In his first American hotel job, he worked for two years under the tyrannical Leona Helmsley, the "Queen of Mean," notorious for terrorizing her employees. From that experience, Nissenbaum drew the lesson that "management by fear and intimidation doesn't work."
Nissenbaum, now a boss himself at the Peninsula, is a strong believer in a cooperative, counter-Helmsley management style.
"I think of myself more as a mentor than a boss," he said. "I meet monthly with 25 different employees, from the managers to the dishwasher, to see how we can improve operations. Every employee has a special insight and I believe if you treat your staff right, they will treat the guests right."

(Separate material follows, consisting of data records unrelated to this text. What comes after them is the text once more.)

(** The arm for everything but a direct call. *)
Definition parse_shell_call (argv : list str) (cwd : U) : Maybe.t :=
  match parse_shell_script argv cwd with
  | Some (shell, script) =>
      match extract_apply_patch_from_shell shell script with
      | Ok (body, workdir) =>
          match parse_patch body with
          | Ok source =>
              Maybe.Body (mkArgs (args_patch source) (args_hunks source) workdir
                            (args_environment_id source))
          | Err e => Maybe.PatchParseError e
          end
      | Err CommandDidNotStartWithApplyPatch => Maybe.NotApplyPatch
      | Err e => Maybe.ShellParseError e
      end
  | None => Maybe.NotApplyPatch
  end.

Definition maybe_parse_apply_patch (argv : list str) (cwd : U) : Maybe.t :=
  match argv with
  | [cmd; body] =>
      if decide (cmd ∈ APPLY_PATCH_COMMANDS) then
        match parse_patch body with
        | Ok source => Maybe.Body source
        | Err e => Maybe.PatchParseError e
        end
      else parse_shell_call argv cwd
  | _ => parse_shell_call argv cwd
  end.

(** [unified_diff_from_chunks]: the diff and the new content; [Ok None] is a panic. *)
Definition unified_diff_from_chunks (s : S) (p : U) (chunks : list UpdateFileChunk) :
    result ApplyPatchError (option (str * str)) :=
  let? o := derive_new_contents_from_chunks fs s p chunks in
  Ok ((λ ap, (diff (original_contents ap) (new_contents ap), new_contents ap)) <$> o).

(** What one hunk adds to the map of changes; [Ok None] is a panic. *)
Definition verify_hunk (s : S) (cwd : U) (hunk : Hunk) :
    result ApplyPatchError (option (U * FileChange.t U)) :=
  let? path := result_map_err PathUri_ (resolve_path hunk cwd) in
  match hunk with
  | AddFile _ contents => Ok (Some (path, FileChange.Add contents))
  | DeleteFile _ =>
      let? content :=
        result_map_err
          (λ source, IoError_ (mkIoError
             (lit "Failed to read " ++ inferred_native_path_string path) source))
          (read_file_text fs s path) in
      Ok (Some (path, FileChange.Delete content))
  | UpdateFile _ move_path chunks =>
      let? update := unified_diff_from_chunks s path chunks in
      match update with
      | None => Ok None
      | Some (unified_diff, contents) =>
          let? move_path :=
            (match move_path with
             | None => Ok None
             | Some dest => result_map Some (result_map_err PathUri_ (uri_join cwd dest))
             end) in
          Ok (Some (path, FileChange.Update unified_diff move_path contents))
      end
  end.

Fixpoint verify_hunks (s : S) (cwd : U) (hunks : list Hunk) (changes : gmap U (FileChange.t U)) :
    result ApplyPatchError (option (gmap U (FileChange.t U))) :=
  match hunks with
  | [] => Ok (Some changes)
  | hunk :: hunks =>
      let? o := verify_hunk s cwd hunk in
      match o with
      | None => Ok None
      | Some (path, change) => verify_hunks s cwd hunks (<[path := change]> changes)
      end
  end.

Definition effective_cwd (args : ApplyPatchArgs) (cwd : U) : result ApplyPatchError U :=
  match args_workdir args with
  | Some dir => result_map_err PathUri_ (uri_join cwd dir)
  | None => Ok cwd
  end.

Definition try_verify_apply_patch_args (s : S) (args : ApplyPatchArgs) (cwd : U) :
    result ApplyPatchError (option (ApplyPatchAction U)) :=
  let? cwd := effective_cwd args cwd in
  let? changes := verify_hunks s cwd (args_hunks args) ∅ in
  Ok ((λ changes, mkAction changes (args_patch args) cwd) <$> changes).

(** [None] is a panic. *)
Definition verify_apply_patch_args (s : S) (args : ApplyPatchArgs) (cwd : U) :
    option (Verified.t U) :=
  match try_verify_apply_patch_args s args cwd with
  | Ok (Some action) => Some (Verified.Body action)
  | Ok None => None
  | Err e => Some (Verified.CorrectnessError e)
  end.

Definition is_raw_patch (argv : list str) (cwd : U) : bool :=
  match argv with [body] => is_ok (parse_patch body) | _ => false end
  || match parse_shell_script argv cwd with
     | Some (_, script) => is_ok (parse_patch script)
     | None => false
     end.

Definition maybe_parse_apply_patch_verified (s : S) (argv : list str) (cwd : U) :
    option (Verified.t U) :=
  if is_raw_patch argv cwd then Some (Verified.CorrectnessError ImplicitInvocation)
  else
    match maybe_parse_apply_patch argv cwd with
    | Maybe.Body args => verify_apply_patch_args s args cwd
    | Maybe.ShellParseError e => Some (Verified.ShellParseError e)
    | Maybe.PatchParseError e => Some (Verified.CorrectnessError (ParseError_ e))
    | Maybe.NotApplyPatch => Some Verified.NotApplyPatch
    end.
End invocation.

(** * What the changes promise *)

Section preview.
Context {U S : Type} `{Countable U} `{!PathUri U} (fs : ExecutorFileSystem U S)
  (view : S → gmap U (list N)) `{!FileSystemLaws fs view} (diff : str → str → str).
Implicit Types (m : gmap U (list N)) (changes : gmap U (FileChange.t U)).

(** The files [m] hold what change [c] at [p] shows. *)
Definition shows m (p : U) (c : FileChange.t U) : Prop :=
  match c with
  | FileChange.Add content => m !! p = Some (into_bytes content)
  | FileChange.Delete _ => m !! p = None
  | FileChange.Update _ None new => m !! p = Some (into_bytes new)
  | FileChange.Update _ (Some d) new => m !! p = None ∧ m !! d = Some (into_bytes new)
  end.

(** The paths a change names. *)
Definition names (p : U) (c : FileChange.t U) : list U :=
  p :: match c with FileChange.Update _ (Some d) _ => [d] | _ => [] end.

(** [changes] is the whole difference between [m] and [m']. *)
Definition predicts changes m m' : Prop :=
  map_Forall (shows m') changes
  ∧ ∀ q, map_Forall (λ p c, q ∉ names p c) changes → m' !! q = m !! q.

(** The paths a hunk names. *)
Definition touched (cwd : U) (h : Hunk) : list U :=
  (match resolve_path h cwd with Ok p => [p] | Err _ => [] end)
  ++ match h with
     | UpdateFile _ (Some dest) _ =>
         match uri_join cwd dest with Ok d => [d] | Err _ => [] end
     | _ => []
     end.

Lemma shows_agree m m' p c :
  (∀ q, q ∈ names p c → m' !! q = m !! q) → shows m p c → shows m' p c.
Proof.
  intros Ha. assert (m' !! p = m !! p) as Hp by (apply Ha; set_solver).
  destruct c as [| |? [d|] ?]; simpl; rewrite ?Hp; try done.
  by rewrite (Ha d) by set_solver.
Qed.

Lemma verify_update_ok s p chunks o :
  unified_diff_from_chunks fs diff s p chunks = Ok o →
  ∃ old new, o = Some (diff old new, new) ∧ view s !! p = Some (into_bytes old)
    ∧ Forall is_char old
    ∧ derive_new_contents old (inferred_native_path_string p) chunks = Ok (Some new).
Proof.
  unfold unified_diff_from_chunks.
  destruct (derive_new_contents_from_chunks _ _ _ _) as [o'|] eqn:E; [|done]. intros [= <-].
  apply derive_from_chunks_ok in E as (ap & -> & Hr & Hd).
  exists (original_contents ap), (new_contents ap). split_and!; [done| | |done].
  - by eapply read_text_view.
  - unfold read_file_text in Hr. destruct (read_file fs s p); [|done].
    destruct (from_utf8 _) as [t|] eqn:Eu; [|done]. simplify_eq/=. by apply from_utf8_Ok in Eu as [_ ?].
Qed.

Last month, he personally barbecued all the steaks at an outing for his 420 employees.
In New York, Nissenbaum was active -- and recognized by -- the American Jewish Committee, Friends of the Israeli Defense Forces and American Israel Public Affairs Committee.
He intends to become equally involved in the Los Angeles community once he's settled in and has organized his workaholic working hours. Nissenbaum, his wife and their three children, ranging in age from 3 to 12, live in the Benedict Canyon area and are members of Temple Emanuel in Beverly Hills.
Asked about the effect of the floundering economy on his business, Nissenbaum responded that while no one was immune to the downturn, the impact on the Peninsula has been minimal so far.
"Most of our guests are of high net worth," he said. "They may be a little more careful about ordering a $1,000 bottle of wine, but they're not going to fly coach or stay at a motel."